China Seeks To Use DNA to Curb Child Begging and Trafficking

13/02/2012 - In order to combat child trafficking in Beijing, Chinese authorities are seeking to use DNA samples from child beggars to determine if they match any children who have been reported missing.

It is hoped that by compiling a database of child beggars by the Beijing Civil Affairs Bureau, China will not only be able to more effectively combat child trafficking, but also to keep children off of the street and eradicate street begging by children by the end of 2012.

The campaign also aims to get children off of the streets and into school. After children are helped to leave the streets, their DNA information will be gathered and hopefully efforts would be made to track down their parents.

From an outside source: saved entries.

(* ===== verification/Contracts.v ===== *)
(** The interfaces between the script and the pipeline (specification,
    sections 3, 7 and 9): the decision of a per-entry filter, the outcome
    of a per-file transform, the error kinds, and the result monad in which
    the pipeline's operations are written.  [build.ts] implements the two
    callbacks ([ArchiveFilter], [MessagesTransform]); the pipeline files are
    proved against the classes [EntryFilter] and [FileTransform]. *)

From S2P Require Import Prelude.

(** Why a file-system operation failed (ENOTDIR, EISDIR, ENOENT). *)
Inductive io_reason := NotADirectory | IsADirectory | NoSuchEntry.

(** The error taxonomy of section 7, and the two exceptions the script
    itself can raise before the pipeline runs: [JSON.parse]'s
    [SyntaxError] (line 51) and zod's [ZodError] (line 55). *)
Inductive pipeline_error :=
| NetworkError
| ArchiveFormatError
| PathTraversalError (target : string)
| CallbackError (message : string)
| IOError (path : list string) (reason : io_reason)
| SyntaxError
| ZodError.

Inductive result (A : Type) :=
| Ok (a : A)
| Err (e : pipeline_error).
Arguments Ok {A} a.
Arguments Err {A} e.

Definition bind {A B} (m : result A) (k : A -> result B) : result B :=
  match m with
  | Ok a => k a
  | Err e => Err e
  end.

Notation "x <- m ;; k" := (bind m (fun x => k))
  (at level 100, m at next level, right associativity) : kc_scope.
Open Scope kc_scope.

(** What the [onArchiveFile] callback does with an entry: nothing, or one
    call of [writeFile({ fileRelativePath: target })]. *)
Inductive FilterDecision :=
| Skip
| WriteAt (target : string).

#[export] Instance FilterDecision_eq_dec : EqDecision FilterDecision.
Proof. solve_decision. Defined.

(** The per-entry filter, given the entry's path in the archive. *)
Class EntryFilter := on_entry : string -> FilterDecision.

(** The per-file transform, given the path relative to the source root and
    the bytes; it returns the bytes to write, or fails (an exception thrown
    by the callback). *)
Class FileTransform := transform_file : string -> list byte -> result (list byte).

(** ** Lemmas *)

Lemma bind_Ok_inv {A B} (m : result A) (k : A -> result B) b :
  bind m k = Ok b -> exists a, m = Ok a /\ k a = Ok b.
Proof. destruct m; simpl; [eauto | done]. Qed.

Lemma bind_Err_inv {A B} (m : result A) (k : A -> result B) e :
  bind m k = Err e -> m = Err e \/ exists a, m = Ok a /\ k a = Err e.
Proof. destruct m; simpl; [right; eauto | intros [= ->]; by left]. Qed.

#[export] Hint Resolve bind_Ok_inv : kc.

A child's DNA information will then be put into a "DNA information bank" dedicated to matching the DNA of trafficked children with that of their parents. Matches will only be possible in the event that parents of missing children had previously registered a DNA sample with their local public security department.

If there are any matches, the children will be hopefully be reunited with their families.

By September 2011, around 1,400 missing children had been reunited with their parents through the bank.

According to humantrafficking.org, China is a source, transit, and destination country for human trafficking; the majority of which is internal trafficking.

Most of the internal trafficking of children tends to be for sexual and labor exploitation. There are estimates on the number of victims range from 10,000 to 20,000 each year. International organizations report that 90 percent of internal trafficking victims are women and children, trafficked primarily from Anhui, Henan, Hunan, Sichuan, Yunnan, and Guizhou Provinces to prosperous provinces along the east coast.

It was reportedly widely in December 2011, that Chinese police busted two child-trafficking rings after a six-month nationwide investigation, rescuing 178 children and arresting 608 suspects involved.

Officials placed rescued children in local orphanages while they tried to reunite them with their families.

Regarding the arrests, Chinese authorities stated that they "will strictly adhere to our policy of 'zero tolerance' on child-trafficking."

"This policy is aimed at cracking down on the buyers' market," said Chen Shiqu, Director of the anti-human trafficking department at the Ministry of Public Security.

"We will ensure the buyers lose both their money and the purchased children, so that we can address the problem from the source by reducing the demand for kidnapped and trafficked children."